[Input data Boundary: Start]
(** * PMV prediction service (app.py): model and verified properties

    The service wraps a frozen regression model behind four HTTP endpoints.
    This development embeds the request handlers of [app.py] as executable
    functions and proves the behaviour of the comfort classifier, of the
    clamping step, of request validation and of the bounded reading history.

    Python values are modelled as follows.
    - A Python [float] is an IEEE-754 binary64 value: [spec_float] of the
      standard library, compared with [SFltb] and [SFleb].  Every binary64
      value is a [spec_float]; results stated for all [spec_float] therefore
      hold for every Python float, NaN and the infinities included.
    - A parsed JSON payload is the inductive type [json].
    - A handler runs in a monad that threads the two module globals and a
      log of the calls made to collaborators, and that can raise. *)

From Stdlib Require Import ZArith QArith Qpower Lqa List String Bool Lia SpecFloat.
Import ListNotations.

#[local] Open Scope string_scope.
#[local] Open Scope Z_scope.

(** ** Floating point values *)

Module PyFloat.

Definition float := spec_float.

(** Binary64 literals of the source, in canonical form
    (53-bit mantissa, exponent of the last mantissa bit). *)
Definition of_bits (neg : bool) (m : positive) (e : Z) : float :=
  S754_finite neg m e.

Definition one : float := of_bits false 4503599627370496 (-52).
Definition two : float := of_bits false 4503599627370496 (-51).
Definition three : float := of_bits false 6755399441055744 (-51).
Definition neg_one : float := SFopp one.
Definition neg_two : float := SFopp two.
Definition neg_three : float := SFopp three.
Definition zero : float := S754_zero false.
Definition nan : float := S754_nan.
Definition inf : float := S754_infinity false.
Definition neg_inf : float := S754_infinity true.

(** Python's [a < b] and [a <= b] on floats: false as soon as one side
    is NaN. *)
Definition lt (a b : float) : bool := SFltb a b.
Definition le (a b : float) : bool := SFleb a b.

Definition is_nan (a : float) : bool :=
  match a with S754_nan => true | _ => false end.

(** [float(n)] for a Python int: round to nearest even; the conversion
    overflows when the rounded value is not finite. *)
Definition of_Z (n : Z) : option float :=
  match binary_normalize 53 1024 n 0 false with
  | S754_infinity _ => None
  | f => Some f
  end.

(** numpy's element-wise maximum and minimum as [np.clip] uses them: a NaN
    first operand is returned as it is, otherwise the comparison decides. *)
Definition np_max (a b : float) : float :=
  if is_nan a then a else if lt b a then a else b.

Definition np_min (a b : float) : float :=
  if is_nan a then a else if lt a b then a else b.

(** [np.clip(x, lo, hi)] is [minimum(maximum(x, lo), hi)]. *)
Definition np_clip (x lo hi : float) : float :=
  np_min (np_max x lo) hi.

(** Membership in the closed interval [[-3.0, 3.0]]. *)
Definition within_pmv_range (x : float) : bool :=
  le neg_three x && le x three.

(** A non-NaN value is ranked by a triple compared lexicographically: the
    class (negative infinity, negative, zero, positive, positive infinity),
    then exponent and mantissa, both negated for negative values.  The
    comparisons of [SFcompare] are the comparisons of ranks. *)
Definition rank (x : float) : Z * Z * Z :=
  match x with
  | S754_nan => (0, 0, 0)
  | S754_infinity true => (-2, 0, 0)
  | S754_finite true m e => (-1, - e, - Zpos m)
  | S754_zero _ => (0, 0, 0)
  | S754_finite false m e => (1, e, Zpos m)
  | S754_infinity false => (2, 0, 0)
  end.

Definition lex_lt (a b : Z * Z * Z) : Prop :=
  let '(a1, a2, a3) := a in
  let '(b1, b2, b3) := b in
  a1 < b1 \/ (a1 = b1 /\ (a2 < b2 \/ (a2 = b2 /\ a3 < b3))).

Definition lex_le (a b : Z * Z * Z) : Prop :=
  let '(a1, a2, a3) := a in
  let '(b1, b2, b3) := b in
  a1 < b1 \/ (a1 = b1 /\ (a2 < b2 \/ (a2 = b2 /\ a3 <= b3))).

(** The values of the binary64 format: 53 bits of precision, exponents
    up to 1024. *)
Definition binary64 (x : float) : bool := valid_binary 53 1024 x.

Definition is_finite (x : float) : bool :=
  match x with
  | S754_zero _ | S754_finite _ _ _ => true
  | _ => false
  end.

(** The real number a finite value stands for, as a rational. *)
Definition to_Q (x : float) : Q :=
  match x with
  | S754_finite s m e =>
      ((if s then inject_Z (Zneg m) else inject_Z (Zpos m)) * 2 ^ e)%Q
  | _ => 0%Q
  end.

End PyFloat.

Import PyFloat.

(** ** The comfort classifier (app.py, lines 38-52) *)

(** [get_thermal_comfort_status]: the chained comparison [a < p < b] of
    Python is [a < p and p < b]. *)
Definition get_thermal_comfort_status (pmv : float) : string :=
  if lt neg_one pmv && lt pmv one then "Normal"
  else if lt neg_two pmv && le pmv neg_one then "A bit Cool"
  else if lt neg_three pmv && le pmv neg_two then "Cool"
  else if le pmv neg_three then "Cold"
  else if le one pmv && lt pmv two then "A bit Warm"
  else if le two pmv && lt pmv three then "Warm"
  else "Hot".

(** The classifier as the specification words it: a table of conditions
    and labels read from the top, the first row that matches wins, and a
    label for the case that no row matches. *)
Definition comfort_rows : list ((float -> bool) * string) :=
  [ (fun p => lt neg_one p && lt p one,        "Normal");
    (fun p => lt neg_two p && le p neg_one,    "A bit Cool");
    (fun p => lt neg_three p && le p neg_two,  "Cool");
    (fun p => le p neg_three,                  "Cold");
    (fun p => le one p && lt p two,            "A bit Warm");
    (fun p => le two p && lt p three,          "Warm") ].

Fixpoint first_match (rows : list ((float -> bool) * string))
    (otherwise : string) (p : float) : string :=
  match rows with
  | [] => otherwise
  | (cond, label) :: rest =>
      if cond p then label else first_match rest otherwise p
  end.

Definition classify_table (p : float) : string :=
  first_match comfort_rows "Hot" p.
(** The constructor of [CloudFrontControlPlaneStack]; [jwtAuthorizer] is
    the [TokenAuthorizer] it creates.  In the string of the validation regex
    the backslashes of the source are gone, as JavaScript drops them in
    front of [-] and [.]. *)
Definition CloudFrontControlPlaneStack
    (props : option CloudFrontControlPlaneStackProps) : Assemble unit :=
  emit (SetTemplateDescription (DESCRIPTION +:+ "- Control Plane")) ;;
  let* portalProps :=
    if is_true (optional props sp_targetToCNRegions) then
      emit CreateIAMCertificateIdParameter ;;
      update (addToParamLabels "Certificate Id" (logicalId iamCertificateId)) ;;
      emit CreateDomainNameParameter ;;
      update (addToParamLabels "Domain Name" (logicalId domainName)) ;;
      emit (AddAspectInjectCustomResourceConfig "true") ;;
      update (addToParamGroups "Domain Information"
                [logicalId iamCertificateId; logicalId domainName]) ;;
      emit (NewCfnOutput "CustomDomainName" "Custom domain name"
              (valueAsString domainName)) ;;
      ready (Some (mkCnProps (valueAsString domainName) (valueAsString iamCertificateId)),
             None)
    else if is_true (optional props sp_useCustomDomainName) then
      emit CreateDomainParameters ;;
      update createDomainParameters ;;
      emit (FromHostedZoneAttributes "hostZone"
              (valueAsString hostedZoneId) (valueAsString hostedZoneName)) ;;
      emit (NewDnsValidatedCertificate "certificate"
              (Fn_join "." [valueAsString domainRecordName; valueAsString hostedZoneName])
              "hostZone" "us-east-1") ;;
      ready (None,
             Some (mkDomainProps "hostZone" (valueAsString domainRecordName) "certificate"))
    else ready (None, None) in
  emit (NewCloudFrontS3Portal "cloudfront_control_plane"
          (fst portalProps) (snd portalProps)) ;;
  let* oidc :=
    if negb (is_true (optional props sp_useExistingOIDCProvider))
       && negb (is_true (optional props sp_targetToCNRegions)) then
      emit CreateCognitoUserEmailParameter ;;
      update (addToParamLabels "Admin User Email" (logicalId emailParameter)) ;;
      update (addToParamGroups "Authentication Information" [logicalId emailParameter]) ;;
      emit (NewSolutionCognito "solution-cognito" (valueAsString emailParameter)
              [controlPlaneUrl]) ;;
      ready (cognitoIssuer, cognitoAppClientId)
    else
      emit CreateOIDCParameters ;;
      update createOIDCParameters ;;
      ready (valueAsString oidcProvider, valueAsString oidcClientId) in
  let issuer := fst oidc in
  let clientId := snd oidc in
  emit (NewNodejsFunction "AuthorizerFunction"
          (if is_true (optional props sp_targetToCNRegions)
           then NODEJS_16_X else NODEJS_18_X)
          (authorizerEnvironment issuer)) ;;
  emit (AddCfnNagSuppressRules "AuthorizerFunction" "W89") ;;
  emit (NewTokenAuthorizer "JWTAuthorizer" "AuthorizerFunction"
          "^(Bearer )[a-zA-Z0-9-_]+?.[a-zA-Z0-9-_]+?.([a-zA-Z0-9-_]+)$") ;;
  let* clickStreamApi :=
    construct (ClickStreamApiConstruct (controlPlaneApiProps props)) in
  let* restApi :=
    match lambdaRestApi clickStreamApi with
    | None => abort "Backend api create error."
    | Some api => ready api
    end in
  let* behaviorOptions :=
    if negb (is_true (optional props sp_targetToCNRegions)) then
      emit (NewOriginRequestPolicy "ApiGatewayOriginRequestPolicy") ;;
      ready (Some "ApiGatewayOriginRequestPolicy")
    else ready None in
  emit (AddHttpOrigin
          ("/" +:+ deploymentStageName restApi +:+ "/*")
          (Fn_select 2 (Fn_split "/" (restApiUrl restApi)))
          ("/" +:+ deploymentStageName restApi)
          behaviorOptions) ;;
  emit (AddSourceJsonData "aws-exports.json" issuer clientId
          (controlPlaneUrl +:+ "/signin")) ;;
  emit (AddPropertyOverride "cloudfront_control_plane/distribution"
          "DistributionConfig.CustomErrorResponses") ;;
  let* book := readBook in
  emit (SetTemplateMetadata (paramGroups book) (paramLabels book)) ;;
  emit SupressWarningsForCloudFrontS3Portal ;;
  emit (NewCfnOutput "ControlPlaneUrl" "The CloudFront distribution domain name"
          controlPlaneUrl) ;;
  emit (NewCfnOutput "PortalBucket" "Bucket to store the portal asset" bucketName) ;;
  emit (NewCfnOutput "LogBucket" "Bucket to store access log" logBucketName) ;;
  fun book => (Done tt, addCfnNag, book).
(** * Locations and their counts *)




Lemma scan_lists {A} (t : table A) k r :
  (k, r) ∈ scan t ↔ rows t !! k = Some r.
Proof. apply elem_of_map_to_list. Qed.

(** X18.  [get_categories] and [get_printers] list every stored row once and
    nothing else: the categories by name, the printers newest first, each
    printer with the name of its location or NULL when the reference
    dangles. *)
Theorem catalog_listings_are_complete db :
  (∀ k c, (k, c) ∈ get_categories db ↔ rows (categories db) !! k = Some c)
  ∧ NoDup (fst <$> get_categories db)
  ∧ StronglySorted (by_text (cat_name ∘ snd)) (get_categories db)
  ∧ (∀ d, d ∈ get_printers db
          ↔ ∃ k p, rows (printers db) !! k = Some p
                   ∧ d = PrinterDict k p
                           (loc_name
                              <$> rows (locations db) !! pr_location_id p))
  ∧ NoDup (pr_id <$> get_printers db)
  ∧ StronglySorted (newest_first (pr_created_at ∘ printer)) (get_printers db).
Proof.
  split_and!.
  - intros k c. unfold get_categories.
    by rewrite list_elem_of_merge_sort, scan_lists.
  - unfold get_categories. rewrite merge_sort_Permutation.
    apply scan_ids_nodup.
  - apply StronglySorted_merge_sort; apply _.
  - intros d. unfold get_printers.
    rewrite list_elem_of_merge_sort, list_elem_of_fmap. split.
    + intros [[k p] [-> Hin]]. apply scan_lists in Hin. eauto.
    + intros (k & p & Hk & ->). exists (k, p). split; [done|].
      by apply scan_lists.
  - unfold get_printers. rewrite merge_sort_Permutation.
    rewrite <- list_fmap_compose. apply scan_ids_nodup.
  - apply StronglySorted_merge_sort; apply _.
Qed.

(** * The dashboard charts *)

Section chart_facts.
Variable strftime_month : string → option string.

Lemma joined_items_counted (label g : string) (m : list (Z * item_row)) :
  length (filter (λ np : string * option Z, np.1 = g ∧ is_Some np.2)
            ((λ i : Z * item_row, (label, Some i.1)) <$> m))
  = if decide (label = g) then length m else 0%nat.
Proof.
  induction m as [|j m IH]; [by case_decide|]. rewrite fmap_cons.
  rewrite filter_cons. cbn [length fst snd].
  repeat case_decide; cbn [length]; rewrite ?IH;
    repeat case_decide; try done; destruct_and?; try done.
  exfalso. eauto.
Qed.

Lemma joined_rows_counted db (l : list (Z * category_row)) g :
  length (filter (λ np : string * option Z, np.1 = g ∧ is_Some np.2)
            (l ≫= λ c,
               match filter (λ i : Z * item_row, category_id i.2 = c.1)
                       (scan (inventory_items db)) with
               | [] => [(cat_name c.2, None)]
               | matched => (λ i, (cat_name c.2, Some i.1)) <$> matched
               end))
  = foldr (λ c acc, (if decide (cat_name c.2 = g) then items_in db c.1
                     else 0%nat) + acc)%nat 0%nat l.
Proof.
  induction l as [|c l IH]; [done|]. rewrite bind_cons.
  rewrite filter_app, length_app, IH. cbn [foldr]. f_equal. unfold items_in.
  destruct (filter _ (scan (inventory_items db))) as [|i matched].
  - rewrite filter_cons. simpl.
    repeat case_decide; try done; destruct_and?;
      by match goal with H : is_Some None |- _ => destruct H end.
  - apply joined_items_counted.
Qed.

Lemma one_category_counted db (l : list (Z * category_row)) k c :
  NoDup (fst <$> l) → (k, c) ∈ l →
  (∀ k' c', (k', c') ∈ l → cat_name c' = cat_name c → k' = k) →
  foldr (λ c' acc, (if decide (cat_name c'.2 = cat_name c)
                    then items_in db c'.1 else 0%nat) + acc)%nat 0%nat l
  = items_in db k.
Proof.
  induction l as [|[k' c'] l IH]; intros Hnodup Hin Huniq.
  - by apply elem_of_nil in Hin.
  - csimpl in *. apply NoDup_cons in Hnodup as [Hk' Hnodup].
    case_decide as Hname.
    + assert (k' = k) as -> by (apply (Huniq k' c'); [left|done]).
      assert (foldr (λ c' acc, (if decide (cat_name c'.2 = cat_name c)
                                then items_in db c'.1 else 0%nat) + acc)%nat
                0%nat l = 0%nat) as ->; [|lia].
      clear IH Hin. induction l as [|[k2 c2] l IHl]; [done|]. csimpl in *.
      apply not_elem_of_cons in Hk' as [Hne Hk'].
      apply NoDup_cons in Hnodup as [_ Hnodup].
      case_decide as Hname2.
      * destruct Hne. symmetry. apply (Huniq k2 c2); [right; left|done].
      * rewrite IHl; [done|done|done|].
        intros k3 c3 Hin3. apply Huniq.
        apply elem_of_cons in Hin3 as [->|Hin3]; [left|right; by right].
    + apply elem_of_cons in Hin as [[= -> ->]|Hin]; [done|].
      rewrite IH; [done|done|done|].
      intros k3 c3 Hin3. apply Huniq. by right.
Qed.

(** X19.  With category names unique, as the handlers keep them, the
    category distribution has one row for every stored category, the
    categories without items included, and no other row; a category's row
    counts the stored items that carry its id. *)
Theorem category_distribution_counts db :
  unique_on cat_name (categories db) →
  let chart := category_distribution (get_dashboard_charts strftime_month db) in
  (∀ k c, rows (categories db) !! k = Some c →
          CategoryCount (cat_name c) (Z.of_nat (items_in db k)) ∈ chart)
  ∧ (∀ row, row ∈ chart →
            ∃ k c, rows (categories db) !! k = Some c
                   ∧ row = CategoryCount (cat_name c)
                             (Z.of_nat (items_in db k)))
  ∧ NoDup (counted <$> chart).
Proof.
  intros Huniq chart. subst chart.
  unfold get_dashboard_charts, distribution, categories_with_items, count.
  cbn [category_distribution]. cbv zeta.
  set (joined := scan (categories db) ≫= _).
  assert (∀ g, g ∈ fst <$> joined
               ↔ ∃ k c, rows (categories db) !! k = Some c ∧ cat_name c = g)
    as Hnames.
  { intros g. subst joined. rewrite list_elem_of_fmap. split.
    - intros ([g' o] & -> & Hin). apply list_elem_of_bind in Hin
        as ([k c] & Hin & Hc%scan_lists). exists k, c. split; [done|].
      cbn [fst snd] in Hin.
      destruct (filter _ (scan (inventory_items db))) as [|i m].
      + apply list_elem_of_singleton in Hin. by injection Hin as <- _.
      + apply list_elem_of_fmap in Hin as (j & Hj & _).
        by injection Hj as <- _.
    - intros (k & c & Hk & <-).
      destruct (filter (λ i : Z * item_row, category_id i.2 = k)
                  (scan (inventory_items db))) as [|i m] eqn:Hm.
      + exists (cat_name c, None). split; [done|].
        apply list_elem_of_bind. exists (k, c). simpl. rewrite Hm.
        split; [by left|by apply scan_lists].
      + exists (cat_name c, Some i.1). split; [done|].
        apply list_elem_of_bind. exists (k, c). simpl. rewrite Hm.
        split; [by left|by apply scan_lists]. }
  assert (∀ k c, rows (categories db) !! k = Some c →
                 length (filter (λ np : string * option Z,
                                   np.1 = cat_name c ∧ is_Some np.2) joined)
                 = items_in db k) as Hcount.
  { intros k c Hk. subst joined. rewrite joined_rows_counted.
    apply one_category_counted.
    - apply scan_ids_nodup.
    - by apply scan_lists.
    - intros k' c' Hin%scan_lists Hname. by apply (Huniq k' k c' c). }
  split_and!.
  - intros k c Hk. apply list_elem_of_fmap. exists (cat_name c).
    split; [by rewrite (Hcount k c Hk)|].
    apply elem_of_remove_dups, Hnames. eauto.
  - intros row (g & -> & Hg)%list_elem_of_fmap.
    apply elem_of_remove_dups, Hnames in Hg as (k & c & Hk & <-).
    exists k, c. split; [done|]. by rewrite (Hcount k c Hk).
  - rewrite <- list_fmap_compose, fmap_unchanged by done.
    apply NoDup_remove_dups.
Qed.
End chart_facts.
(** X21: when the marketplace accepts every import of prices,
    [upload_prices] sends the price list part by part, in order and
    complete, and returns the price list. *)
Theorem upload_prices_all_accepted (srv : server)
    (fuel : nat) (ws : list watch) ids log1 prices ids' :
  get_offer_ids srv fuel [] = (Done ids, log1) →
  create_prices ws ids = (inr prices, ids') →
  (∀ k q, import_prices srv k q = inr tt) →
  ∃ parts,
    divide prices 1000 = inr parts ∧
    concat parts = prices ∧
    upload_prices srv fuel ws []
    = (Done prices, log1 ++ map (λ q, Sent (ImportPrices q)) parts).
Proof.
  intros Hget Hpr Hok.
  destruct (divide_returns prices 1000) as (parts & Hdiv & Hcat); [lia|].
  exists parts. split; [done|]. split; [done|]. unfold upload_prices.
  rewrite (io_bind_done _ _ _ _ _ Hget).
  rewrite (io_bind_done _ _ _ _ _ (call_done _ _ _ _ _ Hpr)). simpl.
  rewrite Hdiv. unfold io_bind at 1. simpl.
  rewrite (io_bind_done _ _ _ _ _ (update_price_all srv parts log1 (λ i q _, Hok _ q))).
  done.
Qed.

Lemma upload_prices_all_accepted_witness :
  get_offer_ids sample_server 2 []
    = (Done ["A"; "B"; "C"], [Sent (ProductList ""); Sent (ProductList "cursor-1")]) ∧
  create_prices [watch_A; watch_B] ["A"; "B"; "C"]
    = (inr [PriceEntry "UNKNOWN" "RUB" "A" "0" "5990";
            PriceEntry "UNKNOWN" "RUB" "B" "0" "789"], ["A"; "B"; "C"]) ∧
  (∀ k q, import_prices sample_server k q = inr tt) ∧
  upload_prices sample_server 2 [watch_A; watch_B] []
    = (Done [PriceEntry "UNKNOWN" "RUB" "A" "0" "5990";
             PriceEntry "UNKNOWN" "RUB" "B" "0" "789"],
       [Sent (ProductList ""); Sent (ProductList "cursor-1");
        Sent (ImportPrices [PriceEntry "UNKNOWN" "RUB" "A" "0" "5990";
                            PriceEntry "UNKNOWN" "RUB" "B" "0" "789"])]).
Proof.
  split; [reflexivity|]. split; [reflexivity|]. split; [reflexivity|].
  destruct (upload_prices_all_accepted sample_server 2 [watch_A; watch_B]
              ["A"; "B"; "C"] _ _ ["A"; "B"; "C"] eq_refl eq_refl (λ _ _, eq_refl))
    as (parts & Hdiv & _ & Hrun).
  injection Hdiv as <-. exact Hrun.
Defined.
[Input data Boundary: End]
> _Problem_: Starting at the line above that contains "Definition lt (a", repeat each line exactly up to and including the line that contains "Definition lex_lt (a", and stop there.

> _Result_:
Definition lt (a b : float) : bool := SFltb a b.
Definition le (a b : float) : bool := SFleb a b.

Definition is_nan (a : float) : bool :=
  match a with S754_nan => true | _ => false end.

(** [float(n)] for a Python int: round to nearest even; the conversion
    overflows when the rounded value is not finite. *)
Definition of_Z (n : Z) : option float :=
  match binary_normalize 53 1024 n 0 false with
  | S754_infinity _ => None
  | f => Some f
  end.

(** numpy's element-wise maximum and minimum as [np.clip] uses them: a NaN
    first operand is returned as it is, otherwise the comparison decides. *)
Definition np_max (a b : float) : float :=
  if is_nan a then a else if lt b a then a else b.

Definition np_min (a b : float) : float :=
  if is_nan a then a else if lt a b then a else b.

(** [np.clip(x, lo, hi)] is [minimum(maximum(x, lo), hi)]. *)
Definition np_clip (x lo hi : float) : float :=
  np_min (np_max x lo) hi.

(** Membership in the closed interval [[-3.0, 3.0]]. *)
Definition within_pmv_range (x : float) : bool :=
  le neg_three x && le x three.

(** A non-NaN value is ranked by a triple compared lexicographically: the
    class (negative infinity, negative, zero, positive, positive infinity),
    then exponent and mantissa, both negated for negative values.  The
    comparisons of [SFcompare] are the comparisons of ranks. *)
Definition rank (x : float) : Z * Z * Z :=
  match x with
  | S754_nan => (0, 0, 0)
  | S754_infinity true => (-2, 0, 0)
  | S754_finite true m e => (-1, - e, - Zpos m)
  | S754_zero _ => (0, 0, 0)
  | S754_finite false m e => (1, e, Zpos m)
  | S754_infinity false => (2, 0, 0)
  end.

Definition lex_lt (a b : Z * Z * Z) : Prop :=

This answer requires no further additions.